The team from Loughborough University and Xceptor – a ‘no-code data automation platform’ developer – has created a deep learning model for natural language processing (NLP) that can analyse the content and structure of invoices, tax forms and other digital documents and sort the information into categories.
The system is designed to streamline processes such as setting up bank accounts, approving mortgages, responding to customer queries and processing insurance claims by speeding up fraud checking and extracting details from identity documents.
Lead developer Chao Zhang, of Loughborough’s department of Computer Science, said the technology was faster and cheaper than current systems which perform the same task and would benefit similar tasks in the banking, financial service and insurance sectors.
He said: “Compared with the traditional rule-based or pattern matching approaches, the developed NLP can identify terms, learn language structures, extract contextual correlation and classify texts into semantic groups and clauses, such as invoice numbers, payee addresses, counterparty names as well as distinguishing due date with invoice date.”
The AI model was trained to deal with complex freeform contents and robustly extract information linking with context rather than relying on pre-defined templates in texts and is built on state-of-the-art deep learning technology.
The concept of graph modelling was introduced in the learning process, to improve the model performance on complex documents which may include tables, blocked texts with spatial alignment information. Such documents are more difficult to process than plain texts in paragraphs.

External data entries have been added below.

(** * puzzlehunt_server: the models and the registration view

    A shallow embedding of [huntserver/models.py] and of
    [huntserver/info_views.py], and the properties of the hunt singleton,
    of grading, of the solve table and of team registration that are
    proved about it.

    Conventions of the embedding.
    - A database table is a finite map from primary keys to rows.
    - Code that reads or writes the database, or raises, lives in the
      monad [M S A := S -> (exn + A) * S]: state passing, with the state
      reached so far kept when an exception is raised, so that
      [atomic] has something to roll back.
    - Text is a [string] of bytes; [lower] is Python's [lower()] on ASCII
      text (bytes outside [A-Z] are left as they are).
    - An instant of time is an integer (a count of clock ticks). *)

From stdpp Require Import gmap strings list fin_maps sorting.
From Stdlib Require Import ZArith Ascii String.

Open Scope string_scope.

(** ** Text *)

Definition is_upper (c : ascii) : bool :=
  let n := N_of_ascii c in ((65 <=? n) && (n <=? 90))%N.

Definition lower_char (c : ascii) : ascii :=
  if is_upper c then ascii_of_N (N_of_ascii c + 32) else c.

(** [s.lower()] *)
Fixpoint lower (s : string) : string :=
  match s with
  | EmptyString => EmptyString
  | String c s' => String (lower_char c) (lower s')
  end.

(** [a == b] on text, as a boolean. *)
Definition str_eqb (a b : string) : bool := bool_decide (a = b).

(** ** Exceptions and the database monad *)

Inductive exn : Set :=
| ValidationError
| ObjectDoesNotExist
| MultipleObjectsReturned
| IntegrityError
| AttributeError
| Http404.

#[global] Instance exn_eq_dec : EqDecision exn.
Proof. solve_decision. Defined.

Definition M (S A : Type) : Type := S -> (exn + A) * S.

Definition ret {S A} (a : A) : M S A := fun s => (inr a, s).

Definition raise {S A} (e : exn) : M S A := fun s => (inl e, s).

Definition bind {S A B} (m : M S A) (k : A -> M S B) : M S B :=
  fun s =>
    match m s with
    | (inr a, s') => k a s'
    | (inl e, s') => (inl e, s')
    end.

Definition gets {S A} (f : S -> A) : M S A := fun s => (inr (f s), s).

Definition modify {S} (f : S -> S) : M S unit := fun s => (inr tt, f s).

(** [try: m except e: handler]; other exceptions pass through. *)
Definition try_except {S A} (m : M S A) (e : exn) (handler : M S A) : M S A :=
  fun s =>
    match m s with
    | (inl e', s') => if bool_decide (e' = e) then handler s' else (inl e', s')
    | r => r
    end.

(** [@transaction.atomic]: when the body raises, every write it made is
    rolled back and the exception goes on. *)
Definition atomic {S A} (m : M S A) : M S A :=
  fun s =>
    match m s with
    | (inl e, _) => (inl e, s)
    | r => r
    end.

(** Running a part of the program on one component of a larger state. *)
Definition zoom {S T A} (proj : S -> T) (upd : T -> S -> S) (m : M T A) : M S A :=
  fun s => let '(r, t') := m (proj s) in (r, upd t' s).

Declare Scope db_scope.
Delimit Scope db_scope with db.
Notation "x <- m ;; k" := (bind m (fun x => k))
  (at level 100, m at next level, right associativity) : db_scope.
Notation "m ;;; k" := (bind m (fun _ => k))
  (at level 100, right associativity) : db_scope.
Open Scope db_scope.

(** ** Tables *)

(** What the embedding needs of [models.Model]: the primary key of an
    instance ([None] until it has been saved) and its assignment. *)
Class Model (A : Type) := {
  pk : A -> option nat;
  set_pk : option nat -> A -> A;
  pk_set_pk : forall k x, pk (set_pk k x) = k
}.
(** * BVH viewer: parser, forward kinematics and height normalisation

    A shallow embedding of [src/main.js] (classes [BVHParser] and
    [BVHViewer]; the two other source files carry the same code verbatim),
    followed by the properties established about it.

    Modelling conventions.
    - A JavaScript number that holds a coordinate, an angle or a duration
      is a [num]: an exact real number or [NaN].  Rounding, overflow to
      the infinities and the sign of zero are not represented, so a
      statement about [num] is a statement about the arithmetic the code
      performs, up to floating-point rounding.
    - A JavaScript number that holds a count or an index is a [jsint]:
      an integer or NaN ([None]).
    - A value that may be [undefined] (an array read out of range, a
      missing token) is an [option].
    - A thrown exception is the [Err] outcome of a [result].
    - Rendering objects of three.js (meshes, lines, materials) are left
      out; a sphere is represented by its position only. *)

From Stdlib Require Import String Ascii List ZArith Lia Bool Reals Lra.
Import ListNotations.

Local Open Scope string_scope.
Local Open Scope list_scope.

(* ================================================================== *)
(** * JavaScript numbers *)

Inductive num : Type :=
| Fin (r : R)
| NaN.

Definition jsint : Type := option Z.

Definition nadd (a b : num) : num :=
  match a, b with Fin x, Fin y => Fin (x + y) | _, _ => NaN end.

Definition nsub (a b : num) : num :=
  match a, b with Fin x, Fin y => Fin (x - y) | _, _ => NaN end.

Definition nmul (a b : num) : num :=
  match a, b with Fin x, Fin y => Fin (x * y) | _, _ => NaN end.

Definition nneg (a : num) : num :=
  match a with Fin x => Fin (- x) | NaN => NaN end.

(** Division; a zero divisor, which gives an infinity or NaN in
    JavaScript, is outside the represented numbers and gives [NaN]. *)
Definition ndiv (a b : num) : num :=
  match a, b with
  | Fin x, Fin y => if Req_dec_T y 0 then NaN else Fin (x / y)
  | _, _ => NaN
  end.

(** [a < b] and [a <= b]; a comparison with NaN is false. *)
Definition nlt (a b : num) : bool :=
  match a, b with
  | Fin x, Fin y => if Rlt_dec x y then true else false
  | _, _ => false
  end.

Definition nle (a b : num) : bool :=
  match a, b with
  | Fin x, Fin y => if Rle_dec x y then true else false
  | _, _ => false
  end.

Definition nsin (a : num) : num :=
  match a with Fin x => Fin (sin x) | NaN => NaN end.

Definition ncos (a : num) : num :=
  match a with Fin x => Fin (cos x) | NaN => NaN end.

(** [a + b] on counts: NaN is absorbing. *)
Definition iadd (a b : jsint) : jsint :=
  match a, b with Some x, Some y => Some (x + y)%Z | _, _ => None end.

(* ================================================================== *)
(** * JavaScript strings and arrays

    Strings are byte strings; the white space of [trim] and of the
    regular expression class [\s] is the ASCII part of it. *)

Definition is_space (c : ascii) : bool :=
  match c with
  | "009"%char | "010"%char | "011"%char | "012"%char | "013"%char
  | " "%char => true
  | _ => false
  end.

Definition is_digit (c : ascii) : bool :=
  let n := nat_of_ascii c in (48 <=? n)%nat && (n <=? 57)%nat.

Definition digit_val (c : ascii) : Z := Z.of_nat (nat_of_ascii c) - 48.

Fixpoint trimStart (s : string) : string :=
  match s with
  | EmptyString => EmptyString
  | String c r => if is_space c then trimStart r else s
  end.

Fixpoint trimEnd (s : string) : string :=
  match s with
  | EmptyString => EmptyString
  | String c r =>
      match trimEnd r with
      | EmptyString => if is_space c then EmptyString else String c EmptyString
      | r' => String c r'
      end
  end.

Definition trim (s : string) : string := trimEnd (trimStart s).

(** [s.split('\n')]. *)
Fixpoint split_newline (s : string) : list string :=
  match s with
  | EmptyString => [EmptyString]
  | String c r =>
      if Ascii.eqb c "010"%char then EmptyString :: split_newline r
      else match split_newline r with
           | h :: t => String c h :: t
           | [] => [String c EmptyString]
           end
  end.

(** [s.split(/\s+/)]: [inrun] tells that the previous character was
    white space, so that a run of white space separates once. *)
Fixpoint split_ws_from (inrun : bool) (s : string) : list string :=
  match s with
  | EmptyString => [EmptyString]
  | String c r =>
      if is_space c then
        if inrun then split_ws_from true r
        else EmptyString :: split_ws_from true r
      else match split_ws_from false r with
           | h :: t => String c h :: t
           | [] => [String c EmptyString]
           end
  end.

Definition split_ws (s : string) : list string := split_ws_from false s.

(** [s.startsWith(p)]. *)
Definition startsWith (s p : string) : bool := String.prefix p s.

(** The longest prefix of [s] whose characters satisfy [p], and the rest. *)
Fixpoint span (p : ascii -> bool) (s : string) : string * string :=
  match s with
  | EmptyString => (EmptyString, EmptyString)
  | String c r =>
      if p c then let (a, b) := span p r in (String c a, b)
      else (EmptyString, s)
  end.

Fixpoint drop (n : nat) (s : string) : string :=
  match n, s with
  | O, _ => s
  | S n', EmptyString => EmptyString
  | S n', String _ r => drop n' r
  end.

(** The value of a run of decimal digits, most significant first. *)
Fixpoint digits_from (acc : Z) (s : string) : Z :=
  match s with
  | EmptyString => acc
  | String c r => digits_from (acc * 10 + digit_val c) r
  end.

Definition digits (s : string) : Z := digits_from 0 s.

(** An optional sign: [true] for a minus, and the rest. *)
Definition sign (s : string) : bool * string :=
  match s with
  | String "-"%char r => (true, r)
  | String "+"%char r => (false, r)
  | _ => (false, s)
  end.

Definition is_hex_digit (c : ascii) : bool :=
  let n := nat_of_ascii c in
  is_digit c || ((65 <=? n)%nat && (n <=? 70)%nat)
             || ((97 <=? n)%nat && (n <=? 102)%nat).

Definition hex_val (c : ascii) : Z :=
  let n := nat_of_ascii c in
  if is_digit c then digit_val c
  else if (n <=? 70)%nat then Z.of_nat n - 55 else Z.of_nat n - 87.

Fixpoint hex_from (acc : Z) (s : string) : Z :=
  match s with
  | EmptyString => acc
  | String c r => hex_from (acc * 16 + hex_val c) r
  end.

(** [parseInt(s)] with no radix argument. *)
Definition parseInt (s : string) : jsint :=
  let (neg, s1) := sign (trimStart s) in
  let sg := if neg then (-1)%Z else 1%Z in
  if startsWith s1 "0x" || startsWith s1 "0X" then
    let (ds, _) := span is_hex_digit (drop 2 s1) in
    match ds with
    | EmptyString => None
    | _ => Some (sg * hex_from 0 ds)%Z
    end
  else
    let (ds, _) := span is_digit s1 in
    match ds with
    | EmptyString => None
    | _ => Some (sg * digits ds)%Z
    end.

(** The exponent part of a decimal literal: [e] or [E], an optional sign
    and at least one digit; anything else is no exponent. *)
Definition exponent (s : string) : Z :=
  match s with
  | String c r =>
      if Ascii.eqb c "e"%char || Ascii.eqb c "E"%char then
        let (neg, r1) := sign r in
        let (ds, _) := span is_digit r1 in
        match ds with
        | EmptyString => 0%Z
        | _ => if neg then (- digits ds)%Z else digits ds
        end
      else 0%Z
  | EmptyString => 0%Z
  end.
(** X5. The build statement spawns exactly one process, the command it
    is given, and whatever that process does it never lets a
    [CalledProcessError] out: the handler catches the one of the launch
    and nothing in the handler raises another.  It leaves [fail] set
    exactly when [fail] was set or the process exited with a non-zero
    status, so it never clears it. *)
Theorem run_build_catches (c : list str) (s : State) :
  exists r s' logs,
    run_build host args c s
    = (r, s', EvSpawn c (spawn host (spawned s) c) :: logs)
    /\ (forall rc c' out, r <> Raise (CalledProcessError rc c' out))
    /\ forallb is_log logs = true
    /\ spawned s' = S (spawned s)
    /\ fail s'
       = fail s
         || match spawn host (spawned s) c with
            | Exited rc _ => negb (rc =? 0)%Z
            | NotStarted => false
            end.
Proof.
  unfold run_build, subprocess_run, try_except_CalledProcessError, decode,
    set_fail, bind, ret, raise.
  destruct (spawn host (spawned s) c) as [rc out|] eqn:Hrun.
  - destruct (rc =? 0)%Z eqn:Hrc; exec;
      destruct (fs_decode host out) eqn:Hdec; exec; cbn [app];
      eexists _, _, _; (split; [reflexivity|]);
      autorewrite with trace; cbn [negb];
      repeat split; auto; discriminate.
  - exec. cbn [app]. eexists _, _, _. split; [reflexivity|].
    autorewrite with trace. repeat split; auto; discriminate.
Qed.

(** X6. A build that exits with a non-zero status and whose output can
    be decoded is reported at every verbosity: whatever the flags, the
    handler is handed the BEGIN marker, one record per piece of the output
    between line feeds, and the END marker, all at ERROR level; [fail] is
    set and the statement ends normally. *)
Theorem failed_build_reported (c : list str) (s : State)
    (rc : Z) (out : bytes) (text : str) :
  spawn host (spawned s) c = Exited rc out ->
  rc <> 0%Z ->
  fs_decode host out = Some text ->
  run_build host args c s
  = (Ok tt, {| fail := true; spawned := S (spawned s) |},
     EvSpawn c (Exited rc out)
       :: EvLog ERROR begin_marker
       :: map (EvLog ERROR) (split_lines text) ++ [EvLog ERROR end_marker]).
Proof.
  intros Hrun Hrc Hdec. apply Z.eqb_neq in Hrc.
  unfold run_build, try_except_CalledProcessError, subprocess_run, decode,
    set_fail, bind, ret.
  rewrite Hrun, Hrc. exec. rewrite Hdec. exec.
  rewrite !logged_error, logged_error_lines.
  cbn [app]. now rewrite ?app_nil_r.
Qed.

(** X7. A build that exits with status 0 and whose output can be decoded
    leaves [fail] as it was and is silent unless [--debug] is given: with
    [--debug] the markers and the pieces of the output are logged at DEBUG
    level, without it nothing of the output reaches the handler. *)
Theorem successful_build_quiet (c : list str) (s : State)
    (out : bytes) (text : str) :
  spawn host (spawned s) c = Exited 0 out ->
  fs_decode host out = Some text ->
  run_build host args c s
  = (Ok tt, {| fail := fail s; spawned := S (spawned s) |},
     EvSpawn c (Exited 0 out)
       :: (if debug args
           then EvLog DEBUG begin_marker
                  :: map (EvLog DEBUG) (split_lines text)
                  ++ [EvLog DEBUG end_marker]
           else [])).
Proof.
  intros Hrun Hdec.
  unfold run_build, try_except_CalledProcessError, subprocess_run, decode,
    set_fail, bind, ret.
  rewrite Hrun. cbn [Z.eqb]. exec. rewrite Hdec. exec.
  rewrite !logged_debug, logged_debug_lines.
  destruct (debug args); cbn [app]; now rewrite ?app_nil_r.
Qed.
(** [now] is what [time.strftime("%Y_%m_%d_%H%M%S")] gives when the call is
    made. *)
Definition create_directory_timestamp (now : string) (path name : string)
    (overwrite : bool) (fs : FS) : result string * FS :=
  let datetime := now in
  let path := path_join path (name +:+ "_" +:+ datetime) in
  create_directory path overwrite fs.

End Directories.

(** ** More concrete data *)

Module Cases.

(** Metadata whose amplitude is one number for all electrodes. *)
Definition uniform : NeuralNetworkModel Q :=
  {| info := Some (PDict {[ "data_info" :=
        PDict {[ "input_data" :=
          PDict {[ "offset" := PTensor (T1 [-0.5; 0; 0.5]%Q);
                   "amplitude" := PNum 0.25%Q ]} ]} ]});
     net := Demo.three |}.

(** Metadata with three offsets and two amplitudes. *)
Definition ragged : NeuralNetworkModel Q :=
  {| info := Some (PDict {[ "data_info" :=
        PDict {[ "input_data" :=
          PDict {[ "offset" := PTensor (T1 [-0.5; 0; 0.5]%Q);
                   "amplitude" := PTensor (T1 [0.25; 0.25]%Q) ]} ]} ]});
     net := Demo.three |}.

(** A metadata record with nothing in it. *)
Definition hollow : NeuralNetworkModel Q :=
  {| info := Some (PDict ∅); net := Demo.three |}.

Definition disk (filename : string) : result (NeuralNetworkModel Q) :=
  if bool_decide (filename = "model.pt") then Ok Demo.trained
  else if bool_decide (filename = "uniform.pt") then Ok uniform
  else if bool_decide (filename = "ragged.pt") then Ok ragged
  else if bool_decide (filename = "hollow.pt") then Ok hollow
  else Raise FileNotFoundError.

(** A file system that is the set of its directories. *)
#[global] Instance directories : FileSystem (gset string) := {|
  path_exists fs p := bool_decide (p ∈ fs);
  makedirs p fs :=
    if bool_decide (p ∈ fs) then (Raise RuntimeError, fs)
    else (Ok tt, {[ p ]} ∪ fs);
  rmtree p fs :=
    if bool_decide (p ∈ fs) then (Ok tt, fs ∖ {[ p ]})
    else (Raise FileNotFoundError, fs)
|}.

End Cases.

(** * Properties *)

Section Properties.
Context {R : Type} `{Scalar R}.

#[local] Arguments lookup_path : simpl never.

Ltac run :=
  unfold mbind, M_bind, mret, M_ret, lift, getattr, update, warn, call_noise;
  simpl.

(** ** Forward evaluation *)

(** One equation for [forward] on an object whose attributes are all
    assigned: the stages in the order of the source. *)
Lemma forward_stages (m : NeuralNetworkModel R) vr a c n log k x :
  forward x (configured m vr a c n log k) =
  match (if is_none a then Ok (net m x) else tensor_mul (net m x) a) with
  | Raise e => (Raise e, configured m vr a c n log k)
  | Ok y1 =>
      let y2 := match n with Some nm => perturb nm k y1 | None => y1 end in
      let k2 := match n with Some _ => S k | None => k end in
      if is_none c then (Ok y2, configured m vr a c n log k2)
      else match bounds c with
           | Raise e => (Raise e, configured m vr a c n log k2)
           | Ok b => (Ok (torch_clamp y2 b.1 b.2), configured m vr a c n log k2)
           end
  end.
Proof.
  unfold forward, configured. run.
  destruct (is_none a); simpl.
  - destruct n; simpl; destruct (is_none c); simpl; try reflexivity;
      destruct (bounds c); reflexivity.
  - destruct (tensor_mul (net m x) a); simpl; [|reflexivity].
    destruct n; simpl; destruct (is_none c); simpl; try reflexivity;
      destruct (bounds c); reflexivity.
Qed.

(** With all three effects enabled the raw output is amplified, then
    perturbed, then clamped. *)
Lemma forward_enabled (m : NeuralNetworkModel R) vr a c n log k x y1 lo hi :
  is_none a = false →
  tensor_mul (net m x) a = Ok y1 →
  bounds c = Ok (lo, hi) →
  forward x (configured m vr a c n log k) =
  (Ok (torch_clamp (match n with Some nm => perturb nm k y1 | None => y1 end)
         lo hi),
   configured m vr a c n log (match n with Some _ => S k | None => k end)).
Proof.
  intros Ha Hy Hb. rewrite forward_stages, Ha, Hy. simpl.
  destruct c; try discriminate; simpl; rewrite Hb; reflexivity.
Qed.

(** C4: an effect whose slot holds None has its stage skipped.  With
    amplification disabled the raw output reaches the noise model unscaled;
    with noise disabled no noise model is called, so the world (the count of
    random draws included) is what it was, whatever the other two slots
    hold; with clipping disabled the perturbed output is returned unclamped;
    with all three disabled forward returns the raw model output. *)
Theorem disabled_effects_are_skipped (m : NeuralNetworkModel R) vr log k x :
  (∀ nm lo hi,
     forward x (configured m vr PNone (PTensor (T1 [lo; hi])) (Some nm) log k)
     = (Ok (torch_clamp (perturb nm k (net m x)) lo hi),
        configured m vr PNone (PTensor (T1 [lo; hi])) (Some nm) log (S k)))
  ∧ (∀ g lo hi,
       forward x (configured m vr (PNum g) (PTensor (T1 [lo; hi])) None log k)
       = (Ok (torch_clamp (tensor_map (λ y, s_mul y g) (net m x)) lo hi),
          configured m vr (PNum g) (PTensor (T1 [lo; hi])) None log k))
  ∧ (∀ a c, (forward x (configured m vr a c None log k)).2
            = configured m vr a c None log k)
  ∧ (∀ g nm,
       forward x (configured m vr (PNum g) PNone (Some nm) log k)
       = (Ok (perturb nm k (tensor_map (λ y, s_mul y g) (net m x))),
          configured m vr (PNum g) PNone (Some nm) log (S k)))
  ∧ forward x (configured m vr PNone PNone None log k)
    = (Ok (net m x), configured m vr PNone PNone None log k).
Proof.
  repeat split; intros; rewrite forward_stages; simpl; try reflexivity.
  destruct (is_none a); [|destruct (tensor_mul (net m x) a)]; simpl;
    try reflexivity;
    (destruct (is_none c); simpl; [reflexivity|]);
    destruct (bounds c); reflexivity.
Qed.

(** ** Life cycle and introspection *)

(** C8: [reset] appends its warning to the warnings emitted and changes
    nothing else, while [close] returns without emitting anything: its body
    is [pass] and the world after the call is the world before it. *)
Theorem close_emits_no_warning (w : world R) :
  close w = (Ok tt, w)
  ∧ reset w = (Ok tt, {| self := self w;
                         warned := warned w ++ [reset_message];
                         draws := draws w |}).
Proof. split; reflexivity. Qed.

(** C9: when the model carries a metadata record whose offset array has
    [D_in] entries, [get_electrode_no] returns [D_in] and emits nothing;
    when the model has no metadata record it emits one warning and returns
    None.  It raises in neither case. *)
Theorem get_electrode_no_counts_offsets (w : world R) m :
  model (self w) = Some m →
  (∀ i o, info m = Some i →
          lookup_path i ["data_info"; "input_data"; "offset"]
          = Ok (PTensor (T1 o)) →
          get_electrode_no w = (Ok (Some (length o)), w))
  ∧ (info m = None →
     get_electrode_no w
     = (Ok None, {| self := self w;
                    warned := warned w ++ [electrode_message];
                    draws := draws w |})).
Proof.
  intros Hm. split.
  - intros i o Hi Ho. unfold get_electrode_no. run.
    rewrite Hm, Hi. simpl. rewrite Ho. reflexivity.
  - intros Hi. unfold get_electrode_no. run. rewrite Hm, Hi. reflexivity.
Qed.

(** ** Construction and the voltage ranges *)

Variable torch_load : string → result (NeuralNetworkModel R).

Lemma columns_side_by_side (f g : R → R → R) (o a : list R) :
  zip_with app (map (λ x, [x]) (zip_with f o a))
               (map (λ x, [x]) (zip_with g o a))
  = zip_with (λ oi ai, [f oi ai; g oi ai]) o a.
Proof.
  revert a. induction o as [|oi o IH]; intros [|ai a]; simpl; try reflexivity.
  f_equal. apply IH.
Qed.

Lemma bc1_same_length (op : R → R → R) (u v : list R) :
  length u = length v → bc1 op u v = Ok (zip_with op u v).
Proof. intros E. unfold bc1. rewrite decide_True by exact E. reflexivity. Qed.

Lemma ranges_of_row (o a : list R) (i : nat) oi ai :
  o !! i = Some oi → a !! i = Some ai →
  ranges_of o a !! i = Some [s_sub oi ai; s_add oi ai].
Proof.
  intros Ho Ha. unfold ranges_of. rewrite lookup_zip_with, Ho. simpl.
  rewrite Ha. reflexivity.
Qed.

(** What [load_base_model] leaves behind when the metadata holds the offset
    array [o] and the amplitude array [a] of one length. *)
Lemma load_base_model_ranges (w : world R) filename m i o a :
  torch_load filename = Ok m →
  info m = Some i →
  lookup_path i ["data_info"; "input_data"; "offset"] = Ok (PTensor (T1 o)) →
  lookup_path i ["data_info"; "input_data"; "amplitude"] = Ok (PTensor (T1 a)) →
  length o = length a →
  load_base_model torch_load filename w
  = (Ok tt,
     {| self := set_voltage_ranges_attr (T2 (ranges_of o a))
                  (set_model m (self w));
        warned := warned w; draws := draws w |}).
Proof.
  intros Hl Hi Ho Ha Hlen.
  unfold load_base_model, _init_voltage_ranges, info_path, model_info. run.
  rewrite Hl. simpl. rewrite Hi. simpl. rewrite Ho. simpl.
  rewrite Hi. simpl. rewrite Ha. simpl.
  rewrite !bc1_same_length by exact Hlen. simpl.
  rewrite decide_True by (rewrite !length_map, !length_zip_with; reflexivity).
  rewrite columns_side_by_side. reflexivity.
Qed.

(** C2: after loading a model whose metadata holds the offset array [o] and
    the amplitude array [a], both of length [D_in], the voltage ranges are a
    tensor of [D_in] rows of two entries, and row [i] is
    [o_i - a_i, o_i + a_i]. *)
Theorem voltage_ranges_from_metadata (w : world R) filename m i o a D_in :
  torch_load filename = Ok m →
  info m = Some i →
  lookup_path i ["data_info"; "input_data"; "offset"] = Ok (PTensor (T1 o)) →
  lookup_path i ["data_info"; "input_data"; "amplitude"] = Ok (PTensor (T1 a)) →
  length o = D_in →
  length a = D_in →
  ∃ rows,
    (load_base_model torch_load filename w).1 = Ok tt
    ∧ voltage_ranges (self (load_base_model torch_load filename w).2)
      = Some (T2 rows)
    ∧ length rows = D_in
    ∧ Forall (λ row, length row = 2) rows
    ∧ ∀ e oi ai, o !! e = Some oi → a !! e = Some ai →
                 rows !! e = Some [s_sub oi ai; s_add oi ai].
Proof.
  intros Hl Hi Ho Ha Hlo Hla. exists (ranges_of o a).
  rewrite (load_base_model_ranges w filename m i o a) by congruence.
  simpl. repeat split.
  - unfold ranges_of. rewrite length_zip_with. lia.
  - unfold ranges_of. apply list.Forall_forall. intros row Hin.
    apply list_elem_of_lookup in Hin as [e He].
    rewrite lookup_zip_with in He.
    destruct (o !! e); simpl in He; [|discriminate].
    destruct (a !! e); simpl in He; [|discriminate].
    injection He as <-. reflexivity.
  - intros e oi ai. apply ranges_of_row.
Qed.

(** ** The setters *)

Lemma set_amplification_stores (v : pyval R) (w : world R) :
  set_amplification v w =
  match stored amplification_path v (model (self w)) with
  | Ok x => (Ok tt, with_self (set_amplification_attr x) w)
  | Raise e => (Raise e, w)
  end.
Proof.
  unfold set_amplification, stored, info_path, model_info, amplification_path.
  destruct (negb (is_none v) && eq_default v); [|reflexivity].
  run. destruct (model (self w)) as [m|]; simpl; [|reflexivity].
  destruct (info m) as [i|]; simpl; [|reflexivity].
  destruct (lookup_path i _) as [a|]; simpl; [|reflexivity].
  destruct (get_tensor_from_list a); reflexivity.
Qed.

Lemma set_output_clipping_stores (v : pyval R) (w : world R) :
  set_output_clipping v w =
  match stored clipping_path v (model (self w)) with
  | Ok x => (Ok tt, with_self (set_output_clipping_attr x) w)
  | Raise e => (Raise e, w)
  end.
Proof.
  unfold set_output_clipping, stored, info_path, model_info, clipping_path.
  destruct (negb (is_none v) && eq_default v); [|reflexivity].
  run. destruct (model (self w)) as [m|]; simpl; [|reflexivity].
  destruct (info m) as [i|]; simpl; [|reflexivity].
  destruct (lookup_path i _) as [a|]; simpl; [|reflexivity].
  destruct (get_tensor_from_list a); reflexivity.
Qed.

Lemma stored_explicit ks (v : pyval R) mo :
  eq_default v = false → stored ks v mo = Ok v.
Proof. intros E. unfold stored. rewrite E, andb_false_r. reflexivity. Qed.

Lemma stored_none ks mo : stored ks (PNone : pyval R) mo = Ok PNone.
Proof. reflexivity. Qed.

Research was conducted as part of an 18-month Knowledge Transfer Partnership project, jointly funded by Xceptor and Innovate UK.
The academic lead Professor Baihua Li, from Loughborough’s School of Science, added: “Extracting required information from a large number of documents is currently a very time-consuming manual process. Developing AI solutions to learn contextual meaning and correlation presented in complexly structured documents is extremely challenging.
“We are pleased that Loughborough University’s specialists in NLP and machine learning are working with Xceptor on this game changing innovation and can successfully integrate the AI automation function into the company’s smart document analysis platform for improved speed and accuracy.”